A screenshot showing the command mode in Qutebrowser

This one shows the command mode - everything can be done here, including configuration of the browser or browsing related tasks.

A few tips

I did a few things to get started. First, I wanted to use the new "webengine" backend. This requires the installation of two packages: sudo dnf install python3-pyopengl python3-qt5-webengine, and then creating a new file in ~/.local/share/applications/qutebrowser.desktop with the following contents:

[Desktop Entry]
Name=qutebrowser
GenericName=Web Browser
Icon=qutebrowser
Type=Application
Categories=Network;WebBrowser;
Exec=qutebrowser --backend webengine %u
Terminal=false
StartupNotify=false
MimeType=text/html;text/xml;application/xhtml+xml;application/xml;application/rdf+xml;image/gif;image/jpeg;image/png;x-scheme-handler/http;x-scheme-handler/https;
Keywords=Browser
X-Desktop-File-Install-Version=0.23

This new file simply ensures that picking Qutebrowser from the activities menu will run the new backend. Without this, one would have to launch it from the terminal each time.

Next, I configured it a bit to my liking - still very limited, but it's a start. The configuration file for Qutebrowser is at ~/.config/qutebrowser/qutebrowser.conf. There's so much one can modify here. I've only set up a few search engines and updated the default to Google. To do this, one needs to modify the [searchengines] section in the file:

DEFAULT = https://google.com/search?hl=en-GB&q={}
duckduckgo = https://duckduckgo.com/?q={}
github = https://github.com/search?q={}
google-scholar = https://scholar.google.co.uk/scholar?hl=en&q={}

I also enable save-session - just set it to true. There are a few other tweaks, such as updating the startpage to http://start.fedoraproject.org. There's even a built in ad-blocker that one can configure.

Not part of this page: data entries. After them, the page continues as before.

(** [((1,2),(3,4));] *)
Definition tree_12_34 : TreeNode :=
  Node "" [Node "" [leaf "1"; leaf "2"]; Node "" [leaf "3"; leaf "4"]].

(** [((1,3),(2,4));] *)
Definition tree_13_24 : TreeNode :=
  Node "" [Node "" [leaf "1"; leaf "3"]; Node "" [leaf "2"; leaf "4"]].

(** [((1,2,3),4);] *)
Definition tree_123_4 : TreeNode :=
  Node "" [Node "" [leaf "1"; leaf "2"; leaf "3"]; leaf "4"].

(** [((1,2,3),5);] *)
Definition tree_123_5 : TreeNode :=
  Node "" [Node "" [leaf "1"; leaf "2"; leaf "3"]; leaf "5"].

Definition set_12 : gset string := {["1"; "2"]}.

Definition set_34 : gset string := {["3"; "4"]}.

(** A tree that the WGD loop does not count: its text does not parse, or
    fewer than two names of one of the sets are among its leaves. *)
Definition not_counted (A B : gset string) (parsed : option TreeNode) : Prop :=
  match parsed with
  | None => True
  | Some t =>
      (size (A ∩ leaf_names t) < 2 ∨ size (B ∩ leaf_names t) < 2)%nat
  end.

(** The row that the WGT script writes for a file. *)
Definition wgt_row_of (A B : gset string)
    (f : string * list (option TreeNode)) (r : WgtTreeStat.row) : Prop :=
  ∃ c, WgtTreeStat.count_file A B f.2 = inr c
       ∧ r = WgtTreeStat.write_row f.1 c.

Definition all_skipped_file : list (option TreeNode) :=
  [None; Some tree_123_5; None].

End ClassifierNotions.

Section WgdNotions.
Import Ete3 WgdTreeStat.

Definition partitioned (c : counters) : Prop :=
  (independent c + shared c + uncertain c = total c)%nat.

End WgdNotions.

Section WgtNotions.
Import Ete3 WgtTreeStat.

Definition wgt_partitioned (c : counters) : Prop :=
  (support_non_shared c + support_shared c = total c)%nat.

End WgtNotions.

Section StoredTreeNotions.
Import Ete3Obj PruneTreeNodes.

(** [z] is in the tree below [x]: [x] itself, or a child of a node that
    is. *)
Inductive reach (h : gmap ref TreeNode) (x : ref) : ref → Prop :=
  | reach_refl : reach h x x
  | reach_step y n z :
      reach h x y → h !! y = Some n → z ∈ children n → reach h x z.

(** The way up from [x] to [a], and the sum [q] of the branch lengths on
    it. *)
Inductive up_path (h : gmap ref TreeNode) (a : ref) : ref → Q → Prop :=
  | up_path_here : up_path h a a 0%Q
  | up_path_step x n p q :
      x ≠ a → h !! x = Some n → up n = Some p → up_path h a p q →
      up_path h a x (q + dist n)%Q.

(** The shape of a finite tree. *)
Inductive shape : Type :=
  | Shape (kids : list shape).

Fixpoint shape_size (T : shape) : nat :=
  match T with
  | Shape kids => S (list_sum (map shape_size kids))
  end.

Definition forest_size (F : list shape) : nat := list_sum (map shape_size F).

(** The store holds at [x] a tree of shape [T]. *)
Fixpoint stored (h : gmap ref TreeNode) (x : ref) (T : shape) {struct T}
    : Prop :=
  match T with
  | Shape kids =>
      ∃ n, h !! x = Some n
           ∧ (fix all (cs : list ref) (ks : list shape) {struct ks} : Prop :=
                match cs, ks with
                | [], [] => True
                | c :: cs', k :: ks' => stored h c k ∧ all cs' ks'
                | _, _ => False
                end) (children n) kids
  end.

(** The name of [x] when it is a leaf. *)
Definition leaf_name_at (h : gmap ref TreeNode) (x : ref) : option string :=
  match h !! x with
  | Some n => if bool_decide (children n = []) then Some (name n) else None
  | None => None
  end.

(** The names of the leaves of the tree, in the order of the traversal. *)
Definition leaf_names_of (fuel : nat) (st : state) : option (list string) :=
  match levelorder fuel (fst st) [snd st] with
  | Some l => Some (omap (leaf_name_at (fst st)) l)
  | None => None
  end.

Definition dist_at (h : gmap ref TreeNode) (x : ref) : option Q :=
  match h !! x with
  | Some n => Some (dist n)
  | None => None
  end.

(** The sum of the branch lengths of the tree. *)
Definition total_dist (fuel : nat) (st : state) : option Q :=
  match levelorder fuel (fst st) [snd st] with
  | Some l => Some (fold_right Qplus 0%Q (omap (dist_at (fst st)) l))
  | None => None
  end.

(** *** Stores that hold trees

    Every object of the store is in the list of children of the node that
    its [up] names and of no other, no list of children names an object
    twice, and [up] leads to a node one level higher, [depth] giving the
    levels. *)
Definition node_ok (h : gmap ref TreeNode) (depth : ref → nat)
    (x : ref) (n : TreeNode) : Prop :=
  NoDup (children n)
  ∧ Forall (λ c, (up <$> h !! c) = Some (Some x)) (children n)
  ∧ match up n with
    | None => True
    | Some p =>
        x ∈ default [] (children <$> h !! p) ∧ depth x = S (depth p)
    end.

Definition wf_store (h : gmap ref TreeNode) (depth : ref → nat) : Prop :=
  map_Forall (node_ok h depth) h.

(** The store once the sibling of [node] hangs below the grandparent:
    [pn], [sn] and [gn] are the parent, the sibling and the grandparent as
    the store [h] has them before. *)
Definition reconnected (h : gmap ref TreeNode)
    (node parent sibling grandparent : ref) (pn sn gn : TreeNode)
    : gmap ref TreeNode :=
  <[sibling := set_up (Some grandparent)
                 (set_dist (dist pn + dist sn) (set_up None sn))]>
    (<[grandparent := set_children (children gn ++ [sibling]) gn]>
       (<[sibling := set_up None sn]>
          (<[parent := set_children [node] pn]> h))).

Definition obj (nm : string) (d : Q) (u : option ref) (cs : list ref)
    : TreeNode :=
  {| name := nm; dist := d; up := u; children := cs |}.

(** The tree [((A:0.1,B:0.2)n1:0.3,(C:0.4,D:0.5)n2:0.6)root;] as
    [Tree(tree_str, format=1)] builds it, the nodes numbered in the order of
    their creation: the root is 0, [n1] is 1, [A] 2, [B] 3, [n2] 4, [C] 5
    and [D] 6.  The root has the distance 0 that ete3 gives it. *)
Definition scenario_store : gmap ref TreeNode :=
  list_to_map
    [(0%nat, obj "root" 0 None [1; 4]%nat);
     (1%nat, obj "n1" 0.3 (Some 0%nat) [2; 3]%nat);
     (2%nat, obj "A" 0.1 (Some 1%nat) []);
     (3%nat, obj "B" 0.2 (Some 1%nat) []);
     (4%nat, obj "n2" 0.6 (Some 0%nat) [5; 6]%nat);
     (5%nat, obj "C" 0.4 (Some 4%nat) []);
     (6%nat, obj "D" 0.5 (Some 4%nat) [])].

Definition scenario_shape : shape :=
  Shape [Shape [Shape []; Shape []]; Shape [Shape []; Shape []]].

(** The store after pruning [{B}]: [A] hangs below the root, after [n2],
    with the branch length 0.3 + 0.1; [n1] and [B] are still objects, cut
    off from the tree. *)
Definition scenario_pruned : gmap ref TreeNode :=
  list_to_map
    [(0%nat, obj "root" 0 None [4; 2]%nat);
     (1%nat, obj "n1" 0.3 None []);
     (2%nat, obj "A" (0.3 + 0.1) (Some 0%nat) []);
     (3%nat, obj "B" 0.2 None []);
     (4%nat, obj "n2" 0.6 (Some 0%nat) [5; 6]%nat);
     (5%nat, obj "C" 0.4 (Some 4%nat) []);
     (6%nat, obj "D" 0.5 (Some 4%nat) [])].

(** The levels of the nodes of [scenario_store]. *)
Definition scenario_depth (x : ref) : nat :=
  match x with
  | 0 => 0
  | 1 | 4 => 1
  | _ => 2
  end%nat.

(** The tree [((A:1,(X:1,Y:1)B:2)n1:3,C:4)root;]: the root is 0, [n1] is
    1, [A] 2, [B] 3, [X] 4, [Y] 5 and [C] 6. *)
Definition internal_store : gmap ref TreeNode :=
  list_to_map
    [(0%nat, obj "root" 0 None [1; 6]%nat);
     (1%nat, obj "n1" 3 (Some 0%nat) [2; 3]%nat);
     (2%nat, obj "A" 1 (Some 1%nat) []);
     (3%nat, obj "B" 2 (Some 1%nat) [4; 5]%nat);
     (4%nat, obj "X" 1 (Some 3%nat) []);
     (5%nat, obj "Y" 1 (Some 3%nat) []);
     (6%nat, obj "C" 4 (Some 0%nat) [])].

(** The store after the removal of [B]: [n1] has taken [X] and [Y] and is
    still a child of the root. *)
Definition internal_pruned : gmap ref TreeNode :=
  list_to_map
    [(0%nat, obj "root" 0 None [1; 6; 2]%nat);
     (1%nat, obj "n1" 3 (Some 0%nat) [4; 5]%nat);
     (2%nat, obj "A" (3 + 1) (Some 0%nat) []);
     (3%nat, obj "B" 2 None [4; 5]%nat);
     (4%nat, obj "X" 1 (Some 1%nat) []);
     (5%nat, obj "Y" 1 (Some 1%nat) []);
     (6%nat, obj "C" 4 (Some 0%nat) [])].

End StoredTreeNotions.

Section FurtherStoreNotions.
Import Ete3Obj PruneTreeNodes.

(** The two stores hold the same objects under the same names. *)
Definition same_names (h h' : gmap ref TreeNode) : Prop :=
  ∀ x, name <$> (h' !! x) = name <$> (h !! x).

End FurtherStoreNotions.

Section SupportRunNotions.
Import FilterBySupport.

(** The lines that the loop of [main] counts. *)
Definition non_blank (line : string) : Prop := PyStr.strip line ≠ "".

(** The lines on which one of the two extractions raises [ValueError]. *)
Definition unreadable (line : string) : Prop :=
  extract_supports (PyStr.strip line) = None
  ∨ extract_branch_lengths (PyStr.strip line) = None.

(** Thresholds that ask no more than [a] does. *)
Definition weaker (a' a : args) : Prop :=
  (threshold_support a' <= threshold_support a)%Q
  ∧ (threshold_branch a' <= threshold_branch a)%Q.

End SupportRunNotions.

Section FurtherPruneScenarios.
Import Ete3Obj PruneTreeNodes.

(** The tree [(A:1,B:2,C:3)root;]: the root is 0, [A] is 1, [B] 2 and
    [C] 3. *)
Definition trifurcation_store : gmap ref TreeNode :=
  list_to_map
    [(0%nat, obj "root" 0 None [1; 2; 3]%nat);
     (1%nat, obj "A" 1 (Some 0%nat) []);
     (2%nat, obj "B" 2 (Some 0%nat) []);
     (3%nat, obj "C" 3 (Some 0%nat) [])].

Definition trifurcation_depth (x : ref) : nat :=
  match x with
  | 0 => 0
  | _ => 1
  end%nat.

(** The tree [((X:1,Y:2)A:3,B:4)root;]: the root is 0, [A] is 1, [X] 2,
    [Y] 3 and [B] 4. *)
Definition cherry_store : gmap ref TreeNode :=
  list_to_map
    [(0%nat, obj "root" 0 None [1; 4]%nat);
     (1%nat, obj "A" 3 (Some 0%nat) [2; 3]%nat);
     (2%nat, obj "X" 1 (Some 1%nat) []);
     (3%nat, obj "Y" 2 (Some 1%nat) []);
     (4%nat, obj "B" 4 (Some 0%nat) [])].

Definition cherry_depth (x : ref) : nat :=
  match x with
  | 0 => 0
  | 1 | 4 => 1
  | _ => 2
  end%nat.

End FurtherPruneScenarios.

Section NwkFileNotions.

(** The characters of a text. *)
Definition chars (s : string) : list ascii := list_ascii_of_string s.

Definition semicolon : ascii := ";".

Definition is_space (c : ascii) : Prop := Re.space c = true.

(** [lstrip] and [strip] on the characters. *)
Fixpoint drop_space (l : list ascii) : list ascii :=
  match l with
  | c :: l' => if Re.space c then drop_space l' else l
  | [] => []
  end.

Definition strip_list (l : list ascii) : list ascii :=
  rev (drop_space (rev (drop_space l))).

(** No white space at the front. *)
Definition starts_clean (l : list ascii) : Prop :=
  match l with
  | c :: _ => Re.space c = false
  | [] => True
  end.

(** The body of a statement: not empty, without a semicolon and without
    white space at its ends. *)
Definition clean_body (b : string) : Prop :=
  b ≠ "" ∧ (semicolon ∉ chars b) ∧ PyStr.strip b = b.

(** White space, or the semicolon. *)
Definition blank_char (c : ascii) : Prop := is_space c ∨ c = semicolon.

(** The text of a file: statements, each after some white space and
    closed by a semicolon. *)
Fixpoint spaced_text (items : list (string * string)) : string :=
  match items with
  | [] => ""
  | it :: items' =>
      (it.1 ++ it.2 ++ String semicolon (spaced_text items'))%string
  end.

Definition newline : string := String "010" EmptyString.

End NwkFileNotions.

(* ===================================================================== *)
(** * Part III: the properties *)
(* ===================================================================== *)

(** ** The support and branch-length filter *)
Section SupportFilter.
Import FilterBySupport.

To get flash working, one needs to also install the ppapi bits. Assuming one already has the flash plugin repository installed, sudo dnf install flash-player-ppapi does this. I haven't gotten Netflix to work yet - it requries some Silverlight thingy. I can always run Chrome or FF for that one rare purpose anyway.

There are, obviously a few limitations in the current Qutebrowser version. The most noticeable one is probably the lack of a sync service similar to ones Firefox and Chrome provide. Google does tell me something about using syncthing but I haven't gotten down to this yet. While it would be nice to have, it isn't quite that necessary. There isn't a password manager either. There are plans to develop a plug-in system in the pipeline to implement such features already, though. (userscripts seem to provide some additional functionality too.)

Anyway, it's a great, quick, and lean browser if you're a VIM addict like me, so give it a go? If you have some cycles and are intersted in some hacking, get in touch with the devs over Github too. If not, please do at least file bugs if you see them.